*** PROVIDED RECORDS ***

(* ===== verification/Log.v ===== *)
(** * Log: framework/log and framework/logparser

    What a logger writes for a message with fields, and how the parser reads a line of
    the log.  encoding/json, the clock and the format of times are parameters. *)
From S2P Require Import Prelude GoStr GoText ExtErrors.
From stdpp Require Import gmap sorting.
From Stdlib Require Import Ascii ZifyBool.

Local Open Scope Z_scope.

Definition TAB : ascii := ascii_of_nat 9.
Definition str1 (a : ascii) : string := String a "".

(** encoding/json, for the names, the values (those with a method to print them printed)
    and, the other way, objects *)
Record Json := mkJson {
  js_Key : string -> Result gerror string;
  js_Value : fval -> Result gerror string;
  js_Unmarshal : string -> Result gerror fields
}.

Section Log.
Context (json : Json).

(** ** Messages *)

Fixpoint marshal_pairs (m : fields) (order : list string) : Result gerror (list string) :=
  match order with
  | [] => Ok []
  | key :: order =>
    jsonKey ← js_Key json key;
    jsonValue ← js_Value json (default FNil (m !! key));
    rest ← marshal_pairs m order; Ok ((jsonKey +:+ ":" +:+ jsonValue) :: rest)
  end.
Definition key_le (a b : string) : Prop := String.leb a b = true.
#[global] Instance key_le_dec a b : Decision (key_le a b).
Proof. unfold key_le. apply _. Defined.
Definition marshalOrderedJSON (m : fields) : Result gerror string :=
  pairs ← marshal_pairs m (merge_sort key_le (map fst (map_to_list m)));
  Ok ("{" +:+ JoinByte pairs ","%char +:+ "}").

Record Logger := mkLogger { lg_Name : string; lg_Debug : bool; lg_Fields : fields }.
(** An argument after the message: a string, or a value of another type *)
Inductive arg := ArgStr (s : string) | ArgVal (v : fval).
Definition arg_val (a : arg) : fval := match a with ArgStr s => FStr s | ArgVal v => v end.
(** The loop; a key that is no string leaves the zero string under a name of its own, and
    the key before it in use. *)
Fixpoint fieldsToMap_from (i : Z) (lastKey : string) (args : list arg) (out : fields) : fields :=
  match args with
  | [] => out
  | a :: args =>
    if Z.even i then
      match a with
      | ArgStr key => fieldsToMap_from (i + 1) key args out
      | ArgVal _ => fieldsToMap_from (i + 1) lastKey args (<["field" +:+ FormatInt i := FStr ""]> out)
      end
    else fieldsToMap_from (i + 1) lastKey args (<[lastKey := arg_val a]> out)
  end.
Definition fieldsToMap (args : list arg) (out : fields) : fields := fieldsToMap_from 0 "" args out.

(** formatMsg; [broken] is the text of the fallback. *)
Definition formatMsg (broken : gerror -> string -> fields -> string) (l : Logger) (msg : string) (fs : option fields) : string :=
  if (size (lg_Fields l) + size (default ∅ fs) =? 0)%nat then msg +:+ str1 TAB
  else
    let all := lg_Fields l ∪ default ∅ fs in
    match marshalOrderedJSON all with
    | Err err => broken err msg all
    | Ok text => msg +:+ str1 TAB +:+ text
    end.
Definition error_fields (err : gerror) (args : list arg) : fields :=
  let errFields := Fields (Some err) in
  fieldsToMap args
    (match errFields !! "reason" with Some FNil | None => <["reason" := FStr (Error err)]> errFields | Some _ => errFields end).

Context {W : Type}.
(** The output a message goes to: that of the logger or of the default logger, [None]
    when logging is disabled *)
Context (out_Write : option (bool -> string -> Prog W unit)).
Definition log (l : Logger) (debug : bool) (s : string) : Prog W unit :=
  let s := if decide (lg_Name l = "") then s else lg_Name l +:+ ": " +:+ s in
  match out_Write with Some write => write debug s | None => mret tt end.
Context (broken : gerror -> string -> fields -> string).
Definition Msg (l : Logger) (msg : string) (args : list arg) : Prog W unit := log l false (formatMsg broken l msg (Some (fieldsToMap args ∅))).
Definition DebugMsg (l : Logger) (kind : string) (args : list arg) : Prog W unit :=
  if lg_Debug l then log l true (formatMsg broken l kind (Some (fieldsToMap args ∅))) else mret tt.
Definition log_Error (l : Logger) (msg : string) (err : error) (args : list arg) : Prog W unit :=
  match err with None => mret tt | Some err => log l false (formatMsg broken l msg (Some (error_fields err args))) end.
(** Printf and Debugf, of the text they format *)
Definition Printf (l : Logger) (text : string) : Prog W unit := log l false (formatMsg broken l text None).
Definition Debugf (l : Logger) (text : string) : Prog W unit := if lg_Debug l then log l true (formatMsg broken l text None) else mret tt.
(** Write: what a package writes to the logger, without a context *)
Fixpoint trim_LF (l : list Z) : list Z := match l with [] => [] | b :: l => match trim_LF l with [] => if b =? 10 then [] else [b] | l => b :: l end end.
Definition log_Write (l : Logger) (s : string) : Prog W unit := log l false (of_bytes (trim_LF (to_bytes s))).

(** ** Outputs *)

(** wcOutput, of the stamp as it is formatted *)
Definition line_of (timestamps : bool) (stamp : string) (debug : bool) (msg : string) : string :=
  (if timestamps then stamp +:+ " " else "") +:+ (if debug then "[debug] " else "") +:+ msg.
Definition wcOutput_Write (timestamps : bool) (stamp : string) (io_WriteString : string -> Prog W error) (debug : bool) (msg : string) : Prog W unit :=
  io_WriteString (line_of timestamps stamp debug msg +:+ str1 LF) ;; mret tt.
Definition multiOut_Write (outs : list (bool -> string -> Prog W unit)) (debug : bool) (msg : string) : Prog W unit :=
  for_each (fun write => write debug msg) outs.
Fixpoint multiOut_Close (outs : list (Prog W error)) : Prog W error :=
  match outs with [] => mret None | close :: outs => err ← close; match err with Some err => mret (Some err) | None => multiOut_Close outs end end.

(** ** The parser *)

Context `{UnicodeTables} {Time : Type} (time_Parse : string -> Result gerror Time).
Record LogMsg := mkLogMsg { lm_Stamp : Time; lm_Debug : bool; lm_Module : string; lm_Message : string; lm_Context : fields }.
Definition MalformedMsg (desc : string) (err : error) : gerror :=
  ENew (match err with Some err => "parse: " +:+ desc +:+ ": " +:+ Error err | None => "parse: " +:+ desc end).
(** SplitN of a text at the first colon and space *)
Fixpoint cut_module (s : string) : option (string * string) :=
  match s with
  | EmptyString => None
  | String a s' =>
    if HasPrefix s ": " then Some ("", match s' with String _ rest => rest | EmptyString => "" end)
    else match cut_module s' with Some (m, rest) => Some (String a m, rest) | None => None end
  end.
Definition module_name (s : string) : bool := forallb (fun ch => IsDigit ch || IsLetter ch || (ch =? 47)) (runes s).
Definition debug_tag : string := "[debug] ".
Definition Parse (line : string) : Result gerror LogMsg :=
  match SplitByte line TAB with
  | [text; context] =>
    m_Context ← (if decide (context = "") then Ok ∅
                 else match js_Unmarshal json context with Ok m => Ok m | Err err => Err (MalformedMsg "context unmarshal" (Some err)) end);
    match SplitN text " "%char 2 with
    | [stamp; msgText] =>
      match time_Parse stamp with
      | Err err => Err (MalformedMsg "timestamp parse" (Some err))
      | Ok m_Stamp =>
        let m_Debug := HasPrefix msgText debug_tag in
        let msgText := if m_Debug then str_drop (String.length debug_tag) msgText else msgText in
        match cut_module msgText with
        | None => Ok (mkLogMsg m_Stamp m_Debug "" msgText m_Context)
        | Some (moduleText, rest) =>
          if module_name moduleText then Ok (mkLogMsg m_Stamp m_Debug moduleText rest m_Context)
          else Ok (mkLogMsg m_Stamp m_Debug "" msgText m_Context)
        end
      end
    | _ => Err (MalformedMsg "missing a timestamp" None)
    end
  | _ => Err (MalformedMsg "missing a tab separator" None)
  end.

Definition plain_name (s : string) : Prop :=
  s <> "" /\ module_name s = true /\ has_byte ":"%char s = false /\ has_byte "["%char s = false /\ has_byte TAB s = false.
Lemma cut_module_app name rest : has_byte ":"%char name = false -> cut_module (name +:+ ": " +:+ rest) = Some (name, rest).
Proof.
  induction name as [|a name IH]; intros Hn; [by destruct rest|]. cbn [has_byte] in Hn. apply orb_false_iff in Hn as [Ha Hn].
  rewrite str_app_cons. cbn [cut_module]. assert (HasPrefix (String a (name +:+ ": " +:+ rest)) ": " = false) as ->.
  { cbn [HasPrefix]. apply bool_decide_eq_false in Ha. rewrite bool_decide_false by congruence. done. }
  by rewrite IH.
Qed.
Lemma no_debug_tag name rest : name <> "" -> has_byte "["%char name = false -> HasPrefix (name +:+ rest) debug_tag = false.
Proof.
  destruct name as [|a name]; [done|]. intros _ Hn. cbn [has_byte] in Hn. apply orb_false_iff in Hn as [Ha _]. apply bool_decide_eq_false in Ha.
  rewrite str_app_cons. cbn [HasPrefix debug_tag]. rewrite bool_decide_false by congruence. done.
Qed.
End Log.

(** A log that is a list of what was written to it, each line with a time stamp *)
Definition append_log (s : string) : Prog (list string) error := fun w => (w ++ [s], Done None).
Definition emit json (broken : gerror -> string -> fields -> string) stamp (l : Logger) (debug : bool) (msg : string) (args : list arg) : Prog (list string) unit :=
  let out := Some (wcOutput_Write true stamp append_log) in
  if debug then DebugMsg json out broken l msg args else Msg json out broken l msg args.
(** The context of a message: its fields and those of the logger, which replace them *)
Definition context_of (l : Logger) (args : list arg) : fields := lg_Fields l ∪ fieldsToMap args ∅.
(** What JSON makes of the fields: a text in one piece that is read back as [ctx] *)
Definition carried_as (json : Json) (m ctx : fields) : Prop :=
  m = ∅ /\ ctx = ∅ \/ m <> ∅ /\ exists text, marshalOrderedJSON json m = Ok text /\ text <> "" /\ has_byte TAB text = false /\ js_Unmarshal json text = Ok ctx.

(** A line of the log is read back.  A message that a named logger writes with
    timestamps, debug or not, with whatever fields and whatever text without a tab, is one
    line, from which the parser gets the time, the debug flag, the name of the logger, the
    message, colons included, and the fields as JSON carries them. *)
Theorem log_read_back `{UnicodeTables} {Time} json broken (time_Parse : string -> Result gerror Time) stamp t l debug msg args ctx w :
  plain_name (lg_Name l) -> (debug = true -> lg_Debug l = true) -> has_byte TAB msg = false ->
  has_byte TAB stamp = false /\ has_byte " "%char stamp = false -> time_Parse stamp = Ok t -> carried_as json (context_of l args) ctx ->
  exists line, emit json broken stamp l debug msg args w = (w ++ [line +:+ str1 LF], Done tt) /\
    Parse json time_Parse line = Ok (mkLogMsg t debug (lg_Name l) msg ctx).
Proof.
  intros (Hne & Hmod & Hcol & Hbr & Htab) Hdbg Hmsg [Hst Hsp] Ht Hctx.
  set (body := formatMsg json broken l msg (Some (fieldsToMap args ∅))).
  assert (exists context, body = msg +:+ String TAB context /\ has_byte TAB context = false /\
    (if decide (context = "") then Ok ∅ else match js_Unmarshal json context with Ok m => Ok m | Err err => Err (MalformedMsg "context unmarshal" (Some err)) end) = Ok ctx)
    as (context & Eb & Hctab & Ec).
  { unfold body, formatMsg. change (default ∅ (Some (fieldsToMap args ∅))) with (fieldsToMap args ∅). unfold context_of in Hctx.
    assert ((size (lg_Fields l) + size (fieldsToMap args ∅) =? 0)%nat = bool_decide (lg_Fields l ∪ fieldsToMap args ∅ = ∅)) as ->.
    { apply eq_true_iff_eq. rewrite Nat.eqb_eq, bool_decide_eq_true, Nat.eq_add_0, !map_size_empty_iff. split; [by intros [-> ->]|].
      intros He. pose proof (map_positive_l _ _ He) as He1. rewrite He1, map_empty_union in He. done. }
    destruct Hctx as [[-> ->]|(Hn & text & -> & Htn & Httab & Hun)].
    - exists "". by split.
    - rewrite bool_decide_false by done. exists text. split; [done|]. split; [done|]. rewrite decide_False by done. by rewrite Hun. }
  exists (line_of true stamp debug (lg_Name l +:+ ": " +:+ body)). split.
  - unfold emit, Msg, DebugMsg, log. fold body. rewrite decide_False by done. destruct debug; [rewrite Hdbg by done|]; reflexivity.
  - set (text := stamp +:+ " " +:+ (if debug then debug_tag else "") +:+ lg_Name l +:+ ": " +:+ msg).
    assert (line_of true stamp debug (lg_Name l +:+ ": " +:+ body) = text +:+ String TAB context) as ->.
    { unfold line_of, text. rewrite Eb. fold debug_tag. by rewrite !str_app_assoc. }
    assert (has_byte TAB text = false) as Htext.
    { unfold text. rewrite !has_byte_app, Hst, Htab, Hmsg. destruct debug; vm_compute; reflexivity. }
    unfold Parse. rewrite SplitByte_pair by done. rewrite Ec. unfold mbind at 1, result_bind at 1.
    unfold text. change (" " +:+ (if debug then debug_tag else "") +:+ lg_Name l +:+ ": " +:+ msg) with (String " "%char ((if debug then debug_tag else "") +:+ lg_Name l +:+ ": " +:+ msg)).
    rewrite SplitN_cons by done. cbn [SplitN]. rewrite Ht.
    assert (HasPrefix ((if debug then debug_tag else "") +:+ lg_Name l +:+ ": " +:+ msg) debug_tag = debug) as ->.
    { destruct debug; [apply HasPrefix_app|]. by apply (no_debug_tag (lg_Name l) (": " +:+ msg)). }
    assert ((if debug then str_drop (String.length debug_tag) ((if debug then debug_tag else "") +:+ lg_Name l +:+ ": " +:+ msg)
             else (if debug then debug_tag else "") +:+ lg_Name l +:+ ": " +:+ msg) = lg_Name l +:+ ": " +:+ msg) as -> by (destruct debug; [apply str_drop_app|done]).
    rewrite cut_module_app by done. by rewrite Hmod.
Qed.

(** ** A logger *)

#[local] Existing Instance ascii_tables.

Definition sample_json : Json :=
  mkJson (fun k => Ok k) (fun v => match v with FStr s => Ok s | _ => Ok "0" end)
    (fun s => if decide (s = "{msg_id:1a,rcpt:x}") then Ok {[ "msg_id" := FStr "1a"; "rcpt" := FStr "x" ]} else Err (ENew "invalid character")).
Definition sample_logger : Logger := mkLogger "queue" true {[ "msg_id" := FStr "1a" ]}.
Definition sample_args : list arg := [ArgStr "rcpt"; ArgStr "x"].
Definition stamp0 : string := "2006-01-02T15:04:05.000Z".
Definition sample_time (s : string) : Result gerror Z := if decide (s = stamp0) then Ok 1136214245000 else Err (ENew "cannot parse").
Lemma log_read_back_witness :
  exists line, emit sample_json (fun _ _ _ => "") stamp0 sample_logger true "delivery attempt: failed" sample_args [] = ([] ++ [line +:+ str1 LF], Done tt) /\
    Parse sample_json sample_time line = Ok (mkLogMsg 1136214245000 true "queue" "delivery attempt: failed" {[ "msg_id" := FStr "1a"; "rcpt" := FStr "x" ]}).
Proof.
  apply log_read_back.
  - repeat split; try reflexivity. discriminate.
  - reflexivity.
  - reflexivity.
  - split; reflexivity.
  - reflexivity.
  - right. split; [vm_compute; discriminate|]. exists "{msg_id:1a,rcpt:x}". repeat split; try discriminate; vm_compute; reflexivity.
Defined.
(** A name with a dot or an underscore is not seen as that of a logger; what is written
    through Write has no tab and is malformed; a key that is no string loses its value and
    the next value goes to the key before. *)
Example dotted_name : (Parse sample_json sample_time (line_of true stamp0 false ("check.dnsbl: hello" +:+ str1 TAB))) = Ok (mkLogMsg 1136214245000 false "" "check.dnsbl: hello" ∅).
Proof. vm_compute. reflexivity. Qed.
Example written_is_malformed :
  (log_Write (Some (wcOutput_Write true stamp0 append_log)) sample_logger "hello" []).1 = [stamp0 +:+ " queue: hello" +:+ str1 LF] /\
  Parse sample_json sample_time (stamp0 +:+ " queue: hello") = Err (MalformedMsg "missing a tab separator" None).
Proof. vm_compute. split; reflexivity. Qed.
Example lost_key : fieldsToMap [ArgStr "a"; ArgStr "1"; ArgVal (FInt 5); ArgStr "2"] ∅ = {[ "a" := FStr "2"; "field2" := FStr "" ]}.
Proof. vm_compute. reflexivity. Qed.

*** End of PROVIDED RECORDS ***

» DESCRIPTION OF THE TASK: The word to find is "rest". Copy every line of the data that holds it.

» THE ANSWER:
    rest ← marshal_pairs m order; Ok ((jsonKey +:+ ":" +:+ jsonValue) :: rest)
    if HasPrefix s ": " then Some ("", match s' with String _ rest => rest | EmptyString => "" end)
    else match cut_module s' with Some (m, rest) => Some (String a m, rest) | None => None end
        | Some (moduleText, rest) =>
          if module_name moduleText then Ok (mkLogMsg m_Stamp m_Debug moduleText rest m_Context)
Lemma cut_module_app name rest : has_byte ":"%char name = false -> cut_module (name +:+ ": " +:+ rest) = Some (name, rest).
  induction name as [|a name IH]; intros Hn; [by destruct rest|]. cbn [has_byte] in Hn. apply orb_false_iff in Hn as [Ha Hn].
  rewrite str_app_cons. cbn [cut_module]. assert (HasPrefix (String a (name +:+ ": " +:+ rest)) ": " = false) as ->.
Lemma no_debug_tag name rest : name <> "" -> has_byte "["%char name = false -> HasPrefix (name +:+ rest) debug_tag = false.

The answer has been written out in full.